Beliefs are just thoughts. Whether or not they are believed is unimportant.

What is important?

Nothing. But it seems helpful to distinguish between what can be known and what cannot so the search for "Truth" can relax.

What is Truth?

"Truth" is another concept. It's irrelevant.

What is relevent?

The current, ongoing flow of experience. That's all that's relevant because that's all that can be known.

What about the Bible, the Koran, the Gitas, the Vedas, the Sutras, all the sacred texts? Don't they merit belief?

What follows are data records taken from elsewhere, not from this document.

(** [DaemonCreateReport(message)]; [now] is [time(nullptr)], [now_us] the crash time in
    microseconds, [tasks] the entries of /proc/PID/task. *)
Definition DaemonCreateReport (m : crash_message) (now now_us : Z)
    (tasks : option (list (list Z))) (d : daemon_context) (w : world)
    : outcome (bool * daemon_context * world) :=
  let '(ok, t) := PtraceAttach attachable stops (m_tid m) (w_traced w) in
  if negb ok then Ok (false, d, mkWorld t (w_files w))
  else
    let tids := GetThreads (m_pid m) tasks 64 in
    let '(tids, t) := attach_loop attachable stops tids t in
    let log_file := match log_folder_path d with
                    | Some folder => Some (crash_file folder now_us)
                    | None => log_file_path d
                    end in
    g ← write_report m (start_ts d) now tids (mmap_guard d);
    fs ← finish_report g log_file (w_files w);
    let t := detach_loop tids (PtraceDetach (m_tid m) t) in
    let d := mkContext (log_folder_path d) log_file None (interrupter d) (start_ts d) now
               (daemon_thread d) (start_callback d) (stop_callback d) (crash_callback d)
               (d_socket_address d) in
    Ok (true, d, mkWorld t fs).
End Report.

(** ** A client connection *)

(** What happens on the client's socket while the daemon waits for it. *)
Inductive socket_event : Type :=
| SelectFails
| RecvFails
| Recv (data : list Z).       (* the empty list: the peer has closed *)

Inductive client_result : Type :=
| ClientDropped               (* the socket is closed, no report *)
| ClientMessage (bytes : list Z)
| ClientWaiting (got : list Z).

(** The receive loop of [DaemonProcessClient] for a message of [size] bytes.  Only the
    client's socket is put into the set given to [select]. *)
Fixpoint recv_loop (socket_fd interrupter0 size : Z) (events : list socket_event) (got : list Z)
    : client_result :=
  match events with
  | [] => ClientWaiting got
  | SelectFails :: _ => ClientDropped
  | e :: events =>
      if interrupter0 =? socket_fd then ClientDropped
      else
        match e with
        | Recv d =>
            let got := got ++ take (Z.to_nat (size - blen got)) d in
            if blen got <? size then recv_loop socket_fd interrupter0 size events got
            else ClientMessage got
        | _ => ClientDropped
        end
  end.

(** The layout of [struct hawkeye_crash_message]: four [int]s, a pointer, [pad] bytes of
    alignment and the [ucontext]. *)
Section Message.
Context {A : Arch}.
Variables (pad uc_size : Z).
Definition set_pinned (n : nat) (s : state) : state :=
  mk n (globals s) (callback_contexts s) (core s) (daemon s) (flags s) (buffers s) (fs s) (spill s).
Definition set_core (p : process) (s : state) : state :=
  mk (pinned s) (globals s) (callback_contexts s) p (daemon s) (flags s) (buffers s) (fs s) (spill s).
Definition set_daemon (d : option daemon_context) (fl : fd_flags) (s : state) : state :=
  mk (pinned s) (globals s) (callback_contexts s) (core s) d fl (buffers s) (fs s) (spill s).
Definition set_buffers (b : gmap Z MmapGuard.t) (s : state) : state :=
  mk (pinned s) (globals s) (callback_contexts s) (core s) (daemon s) (flags s) b (fs s) (spill s).
Definition set_fs (f : file_store) (s : state) : state :=
  mk (pinned s) (globals s) (callback_contexts s) (core s) (daemon s) (flags s) (buffers s) f (spill s).
Definition add_spill (n : Z) (s : state) : state :=
  mk (pinned s) (globals s) (callback_contexts s) (core s) (daemon s) (flags s) (buffers s) (fs s) (spill s + n).
Definition add_context (s : state) : state :=
  mk (pinned s) (S (globals s)) (S (callback_contexts s)) (core s) (daemon s) (flags s) (buffers s) (fs s) (spill s).

(** ** Strings *)

(** [env->GetStringUTFChars(s, ...)] of a string that is not null; the C string it returns. *)
Definition GetStringUTFChars (js : option (list Z)) (s : state) : outcome (list Z * state) :=
  chars ← of_option NullDeref js;
  Ok (chars ++ [0], set_pinned (S (pinned s)) s).

Definition ReleaseStringUTFChars (s : state) : state := set_pinned (pred (pinned s)) s.

(** [s ? env->GetStringUTFChars(s, ...) : nullptr], and [if (c) env->ReleaseStringUTFChars(s, c)]. *)
Definition chars_or_null (js : option (list Z)) (s : state) : outcome (option (list Z) * state) :=
  match js with
  | None => Ok (None, s)
  | Some _ => r ← GetStringUTFChars js s; Ok (Some r.1, r.2)
  end.
Definition release_chars (c : option (list Z)) (s : state) : state :=
  match c with None => s | Some _ => ReleaseStringUTFChars s end.

(** ** The crash monitor and the daemon *)

Definition InitCxxCrashMonitor (refused : Z -> bool) (get_dumpable : Z) (socket_name : option (list Z)) (s : state)
    : outcome (bool * state) :=
  r ← chars_or_null socket_name s;
  let '(name, s) := r in
  r ← InitCore refused get_dumpable name (core s);
  let '(success, p) := r in
  Ok (success, release_chars name (set_core p s)).

(** The folder is passed to [StartDaemon] as a C string; [HawkDaemon] takes its characters. *)
Definition ZygoteCxxCrashDaemon (socket_name log_path : option (list Z)) (now open_fd : Z) (mmap_ok : bool)
    (pipe : option (Z * Z)) (thread : option Z) (s : state) : outcome (bool * state) :=
  r ← chars_or_null socket_name s;
  let '(name, s) := r in
  r ← chars_or_null log_path s;
  let '(path, s) := r in
  let s := add_context s in
  r ← StartDaemon name log_path true true true now open_fd mmap_ok pipe thread (daemon s) (flags s);
  let '(success, d, fl) := r in
  Ok (success, release_chars path (release_chars name (set_daemon d fl s))).

(** [None]: [pthread_join] never returns. *)
Definition ReleaseCxxCrashDaemon (write_ok joins : bool) (s : state) : outcome (option (bool * state)) :=
  r ← StopDaemon write_ok joins (daemon s);
  Ok (option_map (fun x => (x.1, set_daemon x.2 (flags s) s)) r).

Definition TestCxxCrash (s : state) : outcome state := Fault NullDeref.

(** *** The callbacks of the daemon thread *)

(** [callback_context::env] and what the thread has done with it: whether it is attached, its local
    references and the calls of [onCxxCrashCallback]. *)
Record daemon_env : Type := mkEnv { env : bool; local_refs : nat; java_calls : list (option (list Z)) }.

Definition OnDaemonStart (e : daemon_env) : daemon_env := mkEnv true (local_refs e) (java_calls e).

Definition OnCrash (log_file : option (list Z)) (e : daemon_env) : outcome daemon_env :=
  if env e then
    let e := mkEnv true (S (local_refs e)) (java_calls e) in
    let e := mkEnv true (local_refs e) (java_calls e ++ [log_file]) in
    Ok (mkEnv true (pred (local_refs e)) (java_calls e))
  else Fault NullDeref.

Definition OnDaemonStop (e : daemon_env) : daemon_env := mkEnv false 0 (java_calls e).

(** ** The temporary buffers *)

(** An address as the [long] Java keeps, and back. *)
Definition to_jlong (p : Z) : Z := swrap size_bits p.
Definition of_jlong (h : Z) : Z := szw h.

(** The guard a handle points to. *)
Definition guard_at (h : Z) (s : state) : outcome MmapGuard.t :=
  if of_jlong h =? 0 then Fault NullDeref else of_option UseAfterFree (buffers s !! of_jlong h).

(** [new] gives the address [p]; [open_fd] and [mmap_ok] are the answers of the system. *)
Definition InitTempBuffer (p open_fd : Z) (mmap_ok : bool) (buffer_path : option (list Z)) (capacity : Z) (s : state)
    : outcome (Z * state) :=
  r ← GetStringUTFChars buffer_path s;
  let '(path, s) := r in
  let buffer_size := szw capacity in
  let g := MmapGuard.new (Some path) open_fd mmap_ok buffer_size in
  let s := set_buffers (<[p := g]> (buffers s)) s in
  Ok (to_jlong p, ReleaseStringUTFChars s).

(** The content is fetched before the guard is used. *)
Definition Record2Buffer (h : Z) (content : option (list Z)) (s : state) : outcome state :=
  r ← GetStringUTFChars content s;
  let '(c, s) := r in
  g ← guard_at h s;
  r ← MmapGuard.Write g (Some c);
  let '(g, n) := r in
  Ok (ReleaseStringUTFChars (add_spill n (set_buffers (<[of_jlong h := g]> (buffers s)) s))).

(** The characters of the path are not released. *)
Definition FlushLog2File (fopen_ok : list Z -> bool) (h : Z) (path : option (list Z)) (s : state) : outcome state :=
  r ← GetStringUTFChars path s;
  let '(c, s) := r in
  f ← of_option Unterminated (cstr c);
  g ← guard_at h s;
  fs ← MmapGuard.Flush g (fs s) fopen_ok f;
  Ok (set_fs fs s).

They appear as part of the flow of experience. To the extent that they make claims about things that are beyond experience, they can't be confirmed or debunked within experience. Until their claims are confirmed or debunked within experience, all that can be said is, "That may or may not be true. I have no way of knowing."
"Do you believe in God?"

"I don't even believe in the past and future."

2007-08-06

God is a know-it-all
No one who wants power is fit to wield it wisely.
"The true measure of a man is how he treats someone who can do him absolutely no good."

--Samuel Johnson, (1709-1784)

But there's no one in that category. Even the one with nothing can give me an experience of the divine.
Insecurity replaces open-mindedness with certainty.
"You can safely assume that you've created God in your own image when it turns out that God hates all the same people you do."